**TASK TO COMPLETE:**
Exactly the lines below from the one with "destruct (decide (num b ≤ n)) as [Hb|Hb]." up to and including the one with "induction m as [|b m IH]; intros c root_id" make up the answer, with nothing else added.

[Opening SOURCE MATERIAL section]

Definition blocks_to_confirm (v : chain_view) (watermark : option (Z * Z)) (m : pending_block_mode) : Z :=
  match m with
  | speculating => 0
  | producing =>
      let c := match watermark with
               | Some w => if w.1 <? head_num v then u16 (Z.min (2 ^ 16 - 1) (u32 (head_num v - w.1))) else 0
               | None => 0
               end in
      u16 (Z.min c (u32 (head_num v - dpos_irreversible_blocknum (common (head_state v)))))
  end.

(** Features to signal, with those that contracts preactivated after them *)
Definition merge_features (to_activate preactivated : list digest) : list digest :=
  foldl (λ l f, if decide (f ∈ l) then l else l ++ [f]) to_activate preactivated.

Definition choose_features (p : plugin) (v : chain_view) (m : pending_block_mode) : plugin * list digest :=
  let to_activate := protocol_features_to_activate p in
  if decide (m = producing ∧ to_activate ≠ []) then
    if features_valid v to_activate
    then (set_features p to_activate true, merge_features to_activate (preactivated_features v))
    else (set_features p [] (protocol_features_signaled p), preactivated_features v)
  else (p, preactivated_features v).

(** [start_block] up to the call of the controller; [None] is the schedule without
    producers, for which [get_scheduled_producer] is undefined. *)
Definition start_block (p : plugin) (v : chain_view) (clock : nat → Z) : option (plugin * start_decision) :=
  if in_immutable_mode v then Some (p, waiting_for_block) else
  let now := clock 0%nat in
  let block_time := calculate_pending_block_time v (clock 1%nat) in
  let previous_pending_mode := pending_mode p in
  scheduled ← get_scheduled_producer (common (head_state v)) (Timestamp.set_time_point block_time);
  let watermark := get_watermark p (producer_name scheduled) in
  let '(p, m) := policy_mode p v scheduled clock in
  let m := watermark_mode v watermark (Timestamp.set_time_point block_time) m in
  let p := set_pending_mode p m in
  let start_block_time := s64 (block_time - block_interval_us) in
  if bool_decide (m = speculating) && (5 * 1000000 <? s64 (now - head_block_time v))
  then Some (p, waiting_for_block)
  else if bool_decide (m = producing) && (now <? start_block_time)
  then Some (p, waiting_for_production
                  (calculate_producer_wake_up_time p v (Timestamp.set_time_point start_block_time)))
  else if bool_decide (m = speculating) && bool_decide (previous_pending_mode = producing)
  then Some (p, waiting_for_production (Some start_block_time))
  else
    let '(p, features) := choose_features p v m in
    Some (p, starting block_time (blocks_to_confirm v watermark m) features).

(** *** Producing a block *)

(** [produce_block] up to the signing: the features that were signaled are done. *)
Definition produce_block (p : plugin) (v : chain_view) (pending_block_signing_authority : block_signing_authority_v0 key) :
    result exn plugin :=
  _ ← assert_that (bool_decide (pending_mode p = producing)) producer_exception;
  _ ← assert_that (is_building_block v) missing_pending_block_state;
  _ ← assert_that (negb (length (filter (λ k, signature_providers p (Authority.kw_key k) = true)
                           (bsa_keys pending_block_signing_authority)) =? 0)%nat) producer_priv_key_not_found;
  Ok (if protocol_features_signaled p then set_features p [] false else p).

(** ** Applying the unapplied transactions *)

(** What [push_transaction] does: the transaction is applied, its trace has an exception,
    or it throws one, which is logged and dropped *)
Inductive push_outcome := Applied | Failed (e : exn) | Thrown (e : exn).

Definition failure_is_subjective (e : exn) (deadline_is_subjective : bool) : bool :=
  bool_decide (code e = code block_cpu_usage_exceeded) || bool_decide (code e = code block_net_usage_exceeded) ||
  (bool_decide (code e = code deadline_exception) && deadline_is_subjective).

(** The deadline of a transaction, and whether it is that of the block *)
Definition trx_deadline (m : pending_block_mode) (max_transaction_time_ms deadline now : Z) : Z * bool :=
  let d := s64 (now + max_transaction_time_ms * 1000) in
  if (max_transaction_time_ms <? 0) || (bool_decide (m = producing) && (deadline <? d))
  then (deadline, true) else (d, false).

(** The loop of [process_unapplied_trxs] over the transactions from [itr] on: [clock n] and
    [push n] are the [n]th reading of the time and the [n]th push, which gets the deadline.
    The result says whether the deadline or the block is exhausted. *)
Fixpoint process_unapplied_loop (m : pending_block_mode) (max_transaction_time_ms deadline : Z)
    (clock : nat → Z) (push : nat → UnappliedQueue.transaction_metadata → Z → push_outcome) (n : nat)
    (l : list UnappliedQueue.unapplied_transaction) (q : UnappliedQueue.queue) : UnappliedQueue.queue * bool :=
  match l with
  | [] => (q, false)
  | u :: l =>
      if deadline <=? clock (2 * n)%nat then (q, true) else
      let '(d, deadline_is_subjective) := trx_deadline m max_transaction_time_ms deadline (clock (2 * n + 1)%nat) in
      match push n (UnappliedQueue.trx_meta u) d with
      | Failed e =>
          if failure_is_subjective e deadline_is_subjective then (q, true)
          else process_unapplied_loop m max_transaction_time_ms deadline clock push (S n) l
                 (UnappliedQueue.erase_id q (UnappliedQueue.id u))
      | Applied =>
          process_unapplied_loop m max_transaction_time_ms deadline clock push (S n) l
            (UnappliedQueue.erase_id q (UnappliedQueue.id u))
      | Thrown _ => process_unapplied_loop m max_transaction_time_ms deadline clock push (S n) l q
      end
  end.
(** ** Irreversible blocks leave the fork database *)

Lemma branch_loop_chain f r hf : wf num_of f r hf → ∀ l b v fuel, chain (index f) r (b :: l) → (length l < fuel)%nat →
  branch_loop fuel (index f) (Some (MkBlock b v)) = Some (b :: l).
Proof.
  intros Hwf. induction l as [|a l IH]; intros b v [|fuel] Hc Hfuel; try (cbn in Hfuel; lia); cbn [branch_loop state];
    destruct Hc as (_ & -> & Hc); cbn [top].
  - rewrite (wf_root_out _ _ _ _ Hwf). by destruct fuel.
  - pose proof Hc as ([v' ->] & _). rewrite (IH a v' fuel Hc) by (cbn in Hfuel; lia). done.
Qed.

(** The blocks of a chain up to a number are its end. *)
Lemma chain_filter f r hf n : wf num_of f r hf → ∀ l, chain (index f) r l →
  ∃ l1 l2, l = l1 ++ l2 ∧ filter (λ b, num b ≤ n) l = l2 ∧ (∀ b, b ∈ l1 → n < num b) ∧ (∀ b, b ∈ l2 → num b ≤ n).
Proof.
  intros Hwf. induction l as [|b l IH]; intros Hc.
  { exists [], []. split_and!; [done|done|by intros b Hb%elem_of_nil..]. }
  destruct (decide (num b ≤ n)) as [Hb|Hb].
  - assert (∀ b', b' ∈ b :: l → num b' ≤ n) as Hall.
    { intros b' Hb'. pose proof (chain_elem_num _ _ _ Hwf _ _ Hc Hb') as [_ Hle]. cbn in Hle. lia. }
    exists [], (b :: l). split_and!; [done| |by intros b' Hb'%elem_of_nil|done].
    apply filter_all. intros x Hx. by apply Hall.
  - destruct Hc as (_ & _ & Hc). destruct (IH Hc) as (l1 & l2 & -> & Hf & H1 & H2). exists (b :: l1), l2.
    rewrite filter_cons_False by done. split_and!; [done|done| |done].
    intros b' [->|Hb']%elem_of_cons; [lia|by apply H1].
Qed.

(** What the loop does for a block, without the fork database *)
Definition log_one (c : controller) (b : bhs) : controller :=
  set_reversible (filter (λ p, num b < p.1) (reversible_blocks c)) (set_blog (blog c ++ [b]) (set_db (commit (num b) (db c)) c)).

(** Blocks with consecutive numbers after the log *)
Definition continues (c : controller) (m : list bhs) : Prop :=
  ∀ k b, m !! k = Some b → num b = first_block_num c + Z.of_nat (length (blog c)) + Z.of_nat k.

Lemma log_blocks_eval m : ∀ c root_id, continues c m →
  log_blocks root_id m c = advance_to (default root_id (bhs_id <$> last m)) (foldl log_one c m).
Proof.
  induction m as [|b m IH]; intros c root_id Hm; [done|]. cbn [log_blocks foldl].
  assert (num b = first_block_num c + Z.of_nat (length (blog c))) as Hb by (rewrite (Hm 0%nat b eq_refl); lia).
  unfold catch, append_block, trim_reversible. cbv [mbind M_bind update ask]. rewrite decide_False by done.
  cbn -[log_blocks]. unfold ensure. rewrite (proj2 (Z.eqb_eq _ _)) by lia. cbv [mret M_ret update]. cbn -[log_blocks].
  change (set_reversible _ _) with (log_one c b). rewrite IH.
  - f_equal. rewrite last_cons. by destruct (last m).
  - intros k b' Hb'. rewrite (Hm (Datatypes.S k) b' Hb'). cbn. rewrite length_app. cbn. lia.
Qed.

Lemma log_all_spec m : ∀ c, let c' := foldl log_one c m in
  fork_db c' = fork_db c ∧ chain_head c' = chain_head c ∧ pending c' = pending c ∧
  first_block_num c' = first_block_num c ∧ blog c' = blog c ++ m ∧ contents (db c') = contents (db c) ∧
  revision (db c') = revision (db c) ∧ replay_head_time c' = replay_head_time c.
Proof.
  induction m as [|b m IH]; intros c; cbn [foldl]; [by rewrite app_nil_r|].
  destruct (IH (log_one c b)) as (-> & -> & -> & -> & -> & -> & -> & ->). cbn.
  rewrite commit_contents, commit_revision, <-app_assoc. done.
Qed.

Lemma log_all_trim m b : ∀ c, (∀ x, x ∈ m → num x < num b) →
  undo_states (db (foldl log_one c (m ++ [b]))) = take (Z.to_nat (revision (db c) - num b)) (undo_states (db c)) ∧
  ∀ n x, reversible_blocks (foldl log_one c (m ++ [b])) !! n = Some x ↔ reversible_blocks c !! n = Some x ∧ num b < n.
Proof.
  induction m as [|a m IH]; intros c Hm; cbn [app foldl].
  - cbn. rewrite commit_undo. split; [done|]. intros n x. by rewrite map_lookup_filter_Some.
  - destruct (IH (log_one c a)) as [-> Hr]; [intros x Hx; apply Hm; by right|].
    specialize (Hm a ltac:(by left)). cbn. rewrite commit_undo, commit_revision, take_take. split; [f_equal; lia|].
    intros n x. rewrite Hr. cbn. rewrite map_lookup_filter_Some. cbn. split; [tauto|]. intros [? ?]. split_and!; [done|lia|done].
Qed.

(** The log ends with the root. *)
Record log_ok (c : controller) (r : bhs) : Prop := {
  lo_next : num r + 1 = first_block_num c + Z.of_nat (length (blog c));
  lo_last b : last (blog c) = Some b → bhs_id b = bhs_id r ∧ num b = num r }.

Lemma descends_above (i : index_type) x y : descends i x y → x ≠ y → above i x y.
Proof. intros Hd Hne. apply rtc_tc in Hd as [?|?]; done. Qed.
(* ===== verification/BlockLog.v ===== *)
(** * The block log

    [block_log.cpp]: irreversible blocks in a file, each followed by its position, and an
    index file with the position of each block by number.  Modelled are the creation of a
    log, appending and reading blocks, opening the files after a restart, the
    reconstruction of the index (an iterator that reads the log backwards through a buffer,
    and a writer that fills the index backwards through another), the repair of a damaged
    log, and trimming its front.  A file is the list of its bytes, the index file the list of
    its 64-bit words.  Serialisation is the class [LogFormat]; the buffer sizes are arguments
    of the definitions that use buffers.  [None] is undefined behaviour: an access outside a
    buffer. *)

From S2P Require Import Prelude.
From S2P Require Import Exceptions.

Local Open Scope Z_scope.

Module BlockLog.

(** ** Files *)

Notation file := (list Z) (only parsing).

Definition size {A} (f : list A) : Z := Z.of_nat (length f).
Definition le32 (v : Z) : list Z := Z_to_little_endian 4 8 v.
Definition le64 (v : Z) : list Z := Z_to_little_endian 8 8 v.
Definition le_value (l : list Z) : Z := little_endian_to_Z 8 l.

(** The bytes that a read at a position delivers; a short read throws *)
Definition slice (pos n : Z) (f : file) : list Z := take (Z.to_nat n) (drop (Z.to_nat pos) f).
Definition read_at (e : exn) (f : file) (pos n : Z) : result exn (list Z) :=
  if (0 <=? pos) && (pos + n <=? size f) then Ok (slice pos n f) else Throw e.

(** Writing at a position, where a gap is filled with zeros *)
Definition write_at {A} (zero : A) (f : list A) (pos : Z) (data : list A) : list A :=
  let p := Z.to_nat pos in
  take p (f ++ replicate (p - length f) zero) ++ data ++ drop (p + length data) f.

Definition npos : Z := UINT64_MAX.
Definition min_supported_version : Z := 1.
Definition max_supported_version : Z := 3.
Definition is_supported_version (version : Z) : bool :=
  Z.min (Z.max version min_supported_version) max_supported_version =? version.
Definition contains_genesis_state (version first_block_num : Z) : bool :=
  (version <=? 2) || (first_block_num =? 1).
Definition contains_chain_id (version first_block_num : Z) : bool :=
  (3 <=? version) && (1 <? first_block_num).
Definition blknum_offset : Z := 14.
(** The bill is within the limits of the transaction *)
Lemma finalize_checks_within trx m db t now t' a :
  config_ok → skip_trx_checks c = false → limits_within trx m (lim t) →
  finalize_checks db trx t now = Ok (t', a) →
  limits_within trx m (lim t') ∧ bill_to_accounts t' = bill_to_accounts t ∧
  net_usage t' mod 8 = 0 ∧ 0 ≤ net_usage t' ≤ net_limit (lim t') ∧
  min_transaction_cpu_usage (configuration c) ≤ billed_cpu_time_us t' ≤ objective_duration_limit (lim t') ∧
  TxFee.check_limit_by_contract (fees t') (billed_cpu_time_us t') (net_usage t') = Ok tt ∧
  ∀ x, x ∈ bill_to_accounts t' → can_pay (rl db) (billed_cpu_time_us t') (net_usage t') x.
Proof.
  intros Hck Hskip Hl Hf. unfold finalize_checks in Hf.
  set (billed := (update_billed_cpu_time t now).1) in Hf. clearbody billed.
  apply bind_Ok in Hf as (? & _ & Hf). apply bind_Ok in Hf as (a' & _ & Hf). apply bind_Ok in Hf as (? & _ & Hf).
  apply bind_Ok in Hf as ([[[net cpu] gn] gc] & Hband & Hf). apply bind_Ok in Hf as (? & Hnet & Hf).
  apply bind_Ok in Hf as (? & Hcpu & Hf). apply bind_Ok in Hf as ([] & Hfee & [= <- <-]).
  cbn [lim bill_to_accounts net_usage billed_cpu_time_us fees] in *.
  destruct (bandwidth_can_pay _ _ _ _ _ _ _ (ck_greylist Hck) Hband) as (Hn0 & Hc0 & Hpay).
  set (l := final_limits (lim t) net cpu gn gc) in *.
  assert (net_limit l ≤ net_limit (lim t) ∧ net_limit l ≤ net ∧ 0 ≤ net_limit l ∧
          objective_duration_limit l ≤ objective_duration_limit (lim t) ∧ objective_duration_limit l ≤ cpu) as (H1 & H2 & H3 & H4 & H5).
  { pose proof (lw_net_nonneg _ _ _ Hl). assert (large_number_no_overflow < 2 ^ 64) by (vm_compute; done).
    unfold l, final_limits. rewrite (u64_id net) by lia.
    destruct (Z.leb_spec net (net_limit (lim t))), (Z.leb_spec cpu (objective_duration_limit (lim t)));
      cbn [net_limit objective_duration_limit]; lia. }
  unfold check_net_usage in Hnet. rewrite Hskip in Hnet.
  destruct (Z.ltb_spec (net_limit l) (u64 (u64 (net_usage t + 7) / 8 * 8))) as [Hlt|Hge].
  { destruct (net_limit_due_to_block l), (net_limit_due_to_greylist l); done. }
  unfold validate_cpu_usage_to_bill in Hcpu. rewrite Hskip in Hcpu. 
  apply bind_Ok in Hcpu as ([] & Hmin & Hobj). apply assert_that_Ok, Z.leb_le in Hmin, Hobj.
  split; [destruct Hl; split; lia|]. split; [done|]. split.
  { pose proof (u64_range (net_usage t + 7)) as Hr. rewrite u64_id; [apply Z.mod_mul; lia|].
    pose proof (Z.mul_div_le (u64 (net_usage t + 7)) 8 ltac:(lia)). pose proof (Z.div_pos (u64 (net_usage t + 7)) 8 ltac:(lia) ltac:(lia)). lia. }
  pose proof (u64_range (u64 (net_usage t + 7) / 8 * 8)). split; [lia|]. split; [lia|]. split; [done|].
  intros y Hy. apply Hpay; [lia|lia|done].
Qed.
(** C22: where fees are charged by action, every action a transaction has run on its own
    account, original or inline, other than a fee action, is preceded by a fee action in
    which the payer of the transaction pays the fee required of it. *)
Theorem every_action_pays turns depth s is_init apply_cfa delay cfas acts s' payer :
  exec c find_apply_handler wasm_apply turns depth s is_init apply_cfa delay cfas acts = Some (Ok s') →
  action_traces s = [] → TxFee.fee_payer (fees s) = payer → payer ≠ 0 →
  paid payer (keys s').
Proof.
  intros Hx Ht Hpayer Hne. unfold exec in Hx.
  destruct (schedule_originals _ _ _ _ _ _ _) as [s1|] eqn:E1; [|done].
  assert (paying payer s1 ∧ Forall (λ k, k.1 = Action.account k.2) (keys s1)) as [Hp1 Ho1].
  { unfold schedule_originals in E1. apply bind_Ok in E1 as (u & _ & E1). apply bind_Ok in E1 as (s0 & E0 & E1).
    assert (paying payer s ∧ Forall (λ k, k.1 = Action.account k.2) (keys s)) as [Hp Ho].
    { unfold paying, keys. rewrite Ht. split; [split_and!; [done|done|]|constructor]. by intros [|i] a Hi. }
    assert (paying payer s0 ∧ Forall (λ k, k.1 = Action.account k.2) (keys s0)) as [Hp0 Ho0].
    { destruct apply_cfa; [by eapply schedule_original_paying|by simplify_eq]. }
    destruct (delay =? 0); [by eapply schedule_original_paying|by simplify_eq]. }
  destruct (exec_each _ _ _) as [[s2|]|] eqn:E2; try done.
  destruct (exec_each_kept payer _ _ (execute_action_kept payer turns depth 0) _ _ E2 Hp1 (keys_own _ Ho1)) as [(_ & _ & Hpaid) _].
  injection Hx as Hx. destruct (negb (delay =? 0)); [|by simplify_eq].
  apply bind_Ok in Hx as (r & _ & Hx). by injection Hx as <-.
Qed.

(** C24: the execution of a transaction ends, with a result or an exception: an account is
    notified of an action once at most, so that one turn more than there are accounts to
    notify is enough, and inline actions nest less deep than a 16-bit limit. *)
Theorem exec_terminates U turns depth s is_init apply_cfa delay cfas acts :
  all_notify_within U → (size U < turns)%nat → 2 ^ 16 ≤ Z.of_nat depth →
  is_Some (exec c find_apply_handler wasm_apply turns depth s is_init apply_cfa delay cfas acts).
Proof.
  intros Hall Ht Hd. unfold exec. destruct (schedule_originals _ _ _ _ _ _ _) as [s1|]; [|by eexists].
  destruct (exec_each_terminates (execute_action c find_apply_handler wasm_apply turns depth 0)
    (seqZ 1 (Z.of_nat (length (action_traces s1))))) with (s := s1) as [[s2|] ->]; [|by eexists..].
  intros s3 o. apply (execute_action_terminates U); [done|done|lia|lia].
Qed.
End runs.

(** ** An example

    alice's contract notifies bob of its action [play] and sends itself one more. *)

#[local] Instance sample_components : Components TxFee.fee_table := {
  find_permission _ _ := Ok true;
  check_authorization _ _ _ _ := Ok tt;
  add_pending_ram_usage r _ _ := Ok r;
  schedule_transaction r := Ok r;
  action_fees r := r;
  config_on_chain _ := ∅;
  max_inline_action_depth _ := 4;
  max_inline_action_depth_u16 _ := eq_refl;
  pack_fee_paramter p := [TxFee.fp_name p; Asset.amount (TxFee.fp_fee p)];
  unpack_name _ := Ok 0 }.

Definition sample_control : control :=
  MkControl TransactionContext.sample_control true false 5000000 false true true ∅ ∅ ∅ [].

Definition bob : Z := Name.N "bob".
Definition play (data : list Z) : Action.action :=
  Action.MkAction TxFee.alice (Name.N "play") [Action.MkLevel TxFee.alice Config.active_name] data.

Definition sample_code (w : world TxFee.fee_table) (recv : Z) (a : Action.action) : program TxFee.fee_table :=
  if (recv =? TxFee.alice) && bool_decide (Action.data a = [])
  then Require_recipient bob (Execute_inline (play [1]) Return) else Return.

Definition sample_accounts : gmap Z account_metadata :=
  list_to_map ((λ n, (n, MkMetadata 10 20 1 1 true false)) <$> [TxFee.alice; bob; Config.system_account_name]).

Definition sample_state : trx_state TxFee.fee_table :=
  MkState [] [] (MkWorld 100 sample_accounts TxFee.user_fees)
    {| TxFee.fee_payer := TxFee.alice; TxFee.fee_costed := Asset.core_asset 0;
       TxFee.max_fee_to_pay := Asset.core_asset 0; TxFee.use_limit_by_contract := false;
       TxFee.cpu_limit_by_contract := 0; TxFee.net_limit_by_contract := 0; TxFee.fee_actions := [] |}.

Definition sample_exec : option (result exn (trx_state TxFee.fee_table)) :=
  exec sample_control (λ _ _ _, None) sample_code 3 6 sample_state true false 0 [] [play []].

(** The receivers in the order of execution, the ordinals of creators, the global sequence *)
Example sample_exec_runs :
  match sample_exec with
  | Some (Ok s) =>
      r_receiver <$> executed s =
        [Config.system_account_name; TxFee.alice; bob; Config.system_account_name; TxFee.alice] ∧
      creator_action_ordinal <$> action_traces s = [0; 0; 2; 0; 2] ∧
      global_sequence <$> executed s = [101; 102; 103; 104; 105]
  | _ => False
  end.
Proof. vm_compute. done. Qed.

Lemma sample_exec_length : (match sample_exec with Some (Ok s) => length (executed s) | _ => 0 end)%nat = 5%nat.
Proof. vm_compute. reflexivity. Qed.

Lemma every_action_runs_witness :
  match sample_exec with
  | Some (Ok s) => Forall (λ t, is_Some (receipt t)) (action_traces s) ∧ global_sequence <$> executed s = seqZ 101 5
  | _ => False
  end.
Proof.
  pose proof sample_exec_length as Hl. destruct sample_exec as [[s|e]|] eqn:E; [|discriminate Hl..].
  destruct (every_action_runs sample_control (λ _ _ _, None) sample_code 3 6 sample_state true false 0 [] [play []] s E eq_refl eq_refl)
    as (Hr & _ & _ & Hg & _); [by vm_compute|rewrite Hl; by vm_compute|].
  rewrite Hl in Hg. exact (conj Hr Hg).
Defined.

Lemma every_action_pays_witness :
  match sample_exec with Some (Ok s) => paid TxFee.alice (keys s) | _ => False end.
Proof.
  pose proof sample_exec_length as Hl. destruct sample_exec as [[s|e]|] eqn:E; [|discriminate Hl..].
  apply (every_action_pays sample_control (λ _ _ _, None) sample_code 3 6 sample_state true false 0 [] [play []] s TxFee.alice E
    eq_refl eq_refl).
  by vm_compute.
Defined.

[Closing SOURCE MATERIAL section]

**SOLUTION TO THIS EXERCISE:**
  destruct (decide (num b ≤ n)) as [Hb|Hb].
  - assert (∀ b', b' ∈ b :: l → num b' ≤ n) as Hall.
    { intros b' Hb'. pose proof (chain_elem_num _ _ _ Hwf _ _ Hc Hb') as [_ Hle]. cbn in Hle. lia. }
    exists [], (b :: l). split_and!; [done| |by intros b' Hb'%elem_of_nil|done].
    apply filter_all. intros x Hx. by apply Hall.
  - destruct Hc as (_ & _ & Hc). destruct (IH Hc) as (l1 & l2 & -> & Hf & H1 & H2). exists (b :: l1), l2.
    rewrite filter_cons_False by done. split_and!; [done|done| |done].
    intros b' [->|Hb']%elem_of_cons; [lia|by apply H1].
Qed.

(** What the loop does for a block, without the fork database *)
Definition log_one (c : controller) (b : bhs) : controller :=
  set_reversible (filter (λ p, num b < p.1) (reversible_blocks c)) (set_blog (blog c ++ [b]) (set_db (commit (num b) (db c)) c)).

(** Blocks with consecutive numbers after the log *)
Definition continues (c : controller) (m : list bhs) : Prop :=
  ∀ k b, m !! k = Some b → num b = first_block_num c + Z.of_nat (length (blog c)) + Z.of_nat k.

Lemma log_blocks_eval m : ∀ c root_id, continues c m →
  log_blocks root_id m c = advance_to (default root_id (bhs_id <$> last m)) (foldl log_one c m).
Proof.
  induction m as [|b m IH]; intros c root_id Hm; [done|]. cbn [log_blocks foldl].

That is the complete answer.